What you will do
Let the answer be the lines from the one with "of a command" to the end of the entries, copied exactly with both boundary lines kept.

%%

(* ===== verification/Upstream.v ===== *)
(** * The upstream session

    [crates/atem-proxy/src/upstream.rs]: the one connection to the switcher.  The
    handshake, the body of each arm of the session's [select!] loop, the routing
    of a command payload, and the reconnection loop.  An arm is a function of what
    woke it (a datagram, queued commands, the tick) and of the clock readings it
    makes; what it sends and broadcasts is its output.  The socket, the channels
    and the timer are the environment: an error of the socket is an input. *)

From S2P Require Export Session Reliable Cache Filter.
Open Scope nat_scope.

#[global] Arguments is_ephemeral_command : simpl never.
#[global] Arguments is_lock_command : simpl never.

Inductive UpstreamEvent : Type :=
  | Connected
  | Disconnected
  | StatePayload (payload : bytes)
  | AudioLevels (payload : bytes)
  | TransferPayload (payload : bytes).

#[global] Instance UpstreamEvent_eq_dec : EqDecision UpstreamEvent.
Proof. solve_decision. Defined.

(** A datagram to the switcher, or an event to the server. *)
Inductive up_out : Type :=
  | UpSend (pkt : bytes)
  | UpEvent (e : UpstreamEvent).

Inductive SessionError : Type :=
  | HandshakePacket (e : ProtocolError)
  | NotHandshake
  | Rejected (status : option byte)
  | UpstreamIdle
  | IoError.

Section upstream.
  Context {M : Type} `{!IndexMap M CacheKey bytes}.

(** The state that [run_session] and [handle_upstream_payload] work on: the shared
    cache, lock broker and flag, and the session's own variables. *)
Record Upstream : Type := {
  u_cache : Inner M;
  u_locks : LockBroker;
  connected : bool;
  reached_ready : bool;
  init_complete : bool;
  u_rel : ReliableEndpoint;
  pending_cmds : list bytes;
}.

%%

Response to this exercise
    of a command payload, and the reconnection loop.  An arm is a function of what
    woke it (a datagram, queued commands, the tick) and of the clock readings it
    makes; what it sends and broadcasts is its output.  The socket, the channels
    and the timer are the environment: an error of the socket is an input. *)

From S2P Require Export Session Reliable Cache Filter.
Open Scope nat_scope.

#[global] Arguments is_ephemeral_command : simpl never.
#[global] Arguments is_lock_command : simpl never.

Inductive UpstreamEvent : Type :=
  | Connected
  | Disconnected
  | StatePayload (payload : bytes)
  | AudioLevels (payload : bytes)
  | TransferPayload (payload : bytes).

#[global] Instance UpstreamEvent_eq_dec : EqDecision UpstreamEvent.
Proof. solve_decision. Defined.

(** A datagram to the switcher, or an event to the server. *)
Inductive up_out : Type :=
  | UpSend (pkt : bytes)
  | UpEvent (e : UpstreamEvent).

Inductive SessionError : Type :=
  | HandshakePacket (e : ProtocolError)
  | NotHandshake
  | Rejected (status : option byte)
  | UpstreamIdle
  | IoError.

Section upstream.
  Context {M : Type} `{!IndexMap M CacheKey bytes}.

(** The state that [run_session] and [handle_upstream_payload] work on: the shared
    cache, lock broker and flag, and the session's own variables. *)
Record Upstream : Type := {
  u_cache : Inner M;
  u_locks : LockBroker;
  connected : bool;
  reached_ready : bool;
  init_complete : bool;
  u_rel : ReliableEndpoint;
  pending_cmds : list bytes;
}.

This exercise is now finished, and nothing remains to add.